Lemma flows_short : Zlen (concat (pg_in a)) < AHEAD -> Zlen W < SHORT /\ Zlen S <= Zlen W /\
  Zlen (entry_bytes S) <= Zlen W.
Proof.
  intros Ha. pose proof flows_room as Hr. pose proof (fl_speaks _ _ _ _ _ _ _ _ _ _ Hfl) as Hsp.
  pose proof (sp_writing _ _ _ _ _ _ _ Hsp) as Hw. pose proof (writing_le S W _ Hw) as Hle.
  pose proof (filled_count S (writing_filled S W _ Hw)).
  unfold AHEAD in Ha. unfold SHORT. destruct (decide (ph = 0%nat)); lia.
Qed.

(** When the FIN frame is acknowledged the reader has its mark. *)
Lemma flows_settled :
  Zlen (concat (pg_in a)) < AHEAD -> (2 <= ph)%nat -> has (fst (pg_task b)) FIN_RECVED = true.
Proof.
  intros Ha Hp. destruct (flows_short Ha) as (H1 & H2 & _).
  pose proof (fl_speaks _ _ _ _ _ _ _ _ _ _ Hfl) as Hsp. pose proof (fl_hears _ _ _ _ _ _ _ _ _ _ Hfl) as Hh.
  destruct (has (fst (pg_task b)) FIN_RECVED) eqn:Ef; [done|exfalso]. unfold seen in Hh. rewrite Ef in Hh.
  destruct (sp_done _ _ _ _ _ _ _ Hsp Hp) as [Ep Hall].
  destruct (sp_fin _ _ _ _ _ _ _ Hsp ltac:(lia)) as (_ & _ & _ & f & _ & Ef2). rewrite Ep in Ef2.
  assert (Zlen S = Zlen D + 1) as El by (rewrite Ef2, Zlen_app; done).
  pose proof (Zlen_nonneg D).
  destruct (not_had D R got _ (Zlen D) (hr_tracks _ _ _ _ _ _ Hh)); [lia|].
  apply Hall. unfold numbers. lia.
Qed.
End Facts.

(** ** The writer's turn *)

Lemma turn_acts fs l :
  wrotes (map Wrote (solids fs) ++ l) = solids fs ++ wrotes l /\ fins (map Wrote (solids fs) ++ l) = fins l /\
  reads (map Wrote (solids fs) ++ l) = reads l /\ drops (map Wrote (solids fs) ++ l) = drops l /\
  tooks (map Wrote (solids fs) ++ l) = tooks l.
Proof.
  destruct (wrote_acts (solids fs)) as (V1 & V2 & V3 & V4 & V5).
  by rewrite wrotes_app, fins_app, reads_app, drops_app, tooks_app, V1, V2, V3, V4, V5.
Qed.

§ Exercise description
Print out all the entries precisely as written.

§ Task solution
Lemma flows_short : Zlen (concat (pg_in a)) < AHEAD -> Zlen W < SHORT /\ Zlen S <= Zlen W /\
  Zlen (entry_bytes S) <= Zlen W.
Proof.
  intros Ha. pose proof flows_room as Hr. pose proof (fl_speaks _ _ _ _ _ _ _ _ _ _ Hfl) as Hsp.
  pose proof (sp_writing _ _ _ _ _ _ _ Hsp) as Hw. pose proof (writing_le S W _ Hw) as Hle.
  pose proof (filled_count S (writing_filled S W _ Hw)).
  unfold AHEAD in Ha. unfold SHORT. destruct (decide (ph = 0%nat)); lia.
Qed.

(** When the FIN frame is acknowledged the reader has its mark. *)
Lemma flows_settled :
  Zlen (concat (pg_in a)) < AHEAD -> (2 <= ph)%nat -> has (fst (pg_task b)) FIN_RECVED = true.
Proof.
  intros Ha Hp. destruct (flows_short Ha) as (H1 & H2 & _).
  pose proof (fl_speaks _ _ _ _ _ _ _ _ _ _ Hfl) as Hsp. pose proof (fl_hears _ _ _ _ _ _ _ _ _ _ Hfl) as Hh.
  destruct (has (fst (pg_task b)) FIN_RECVED) eqn:Ef; [done|exfalso]. unfold seen in Hh. rewrite Ef in Hh.
  destruct (sp_done _ _ _ _ _ _ _ Hsp Hp) as [Ep Hall].
  destruct (sp_fin _ _ _ _ _ _ _ Hsp ltac:(lia)) as (_ & _ & _ & f & _ & Ef2). rewrite Ep in Ef2.
  assert (Zlen S = Zlen D + 1) as El by (rewrite Ef2, Zlen_app; done).
  pose proof (Zlen_nonneg D).
  destruct (not_had D R got _ (Zlen D) (hr_tracks _ _ _ _ _ _ Hh)); [lia|].
  apply Hall. unfold numbers. lia.
Qed.
End Facts.

(** ** The writer's turn *)

Lemma turn_acts fs l :
  wrotes (map Wrote (solids fs) ++ l) = solids fs ++ wrotes l /\ fins (map Wrote (solids fs) ++ l) = fins l /\
  reads (map Wrote (solids fs) ++ l) = reads l /\ drops (map Wrote (solids fs) ++ l) = drops l /\
  tooks (map Wrote (solids fs) ++ l) = tooks l.
Proof.
  destruct (wrote_acts (solids fs)) as (V1 & V2 & V3 & V4 & V5).
  by rewrite wrotes_app, fins_app, reads_app, drops_app, tooks_app, V1, V2, V3, V4, V5.
Qed.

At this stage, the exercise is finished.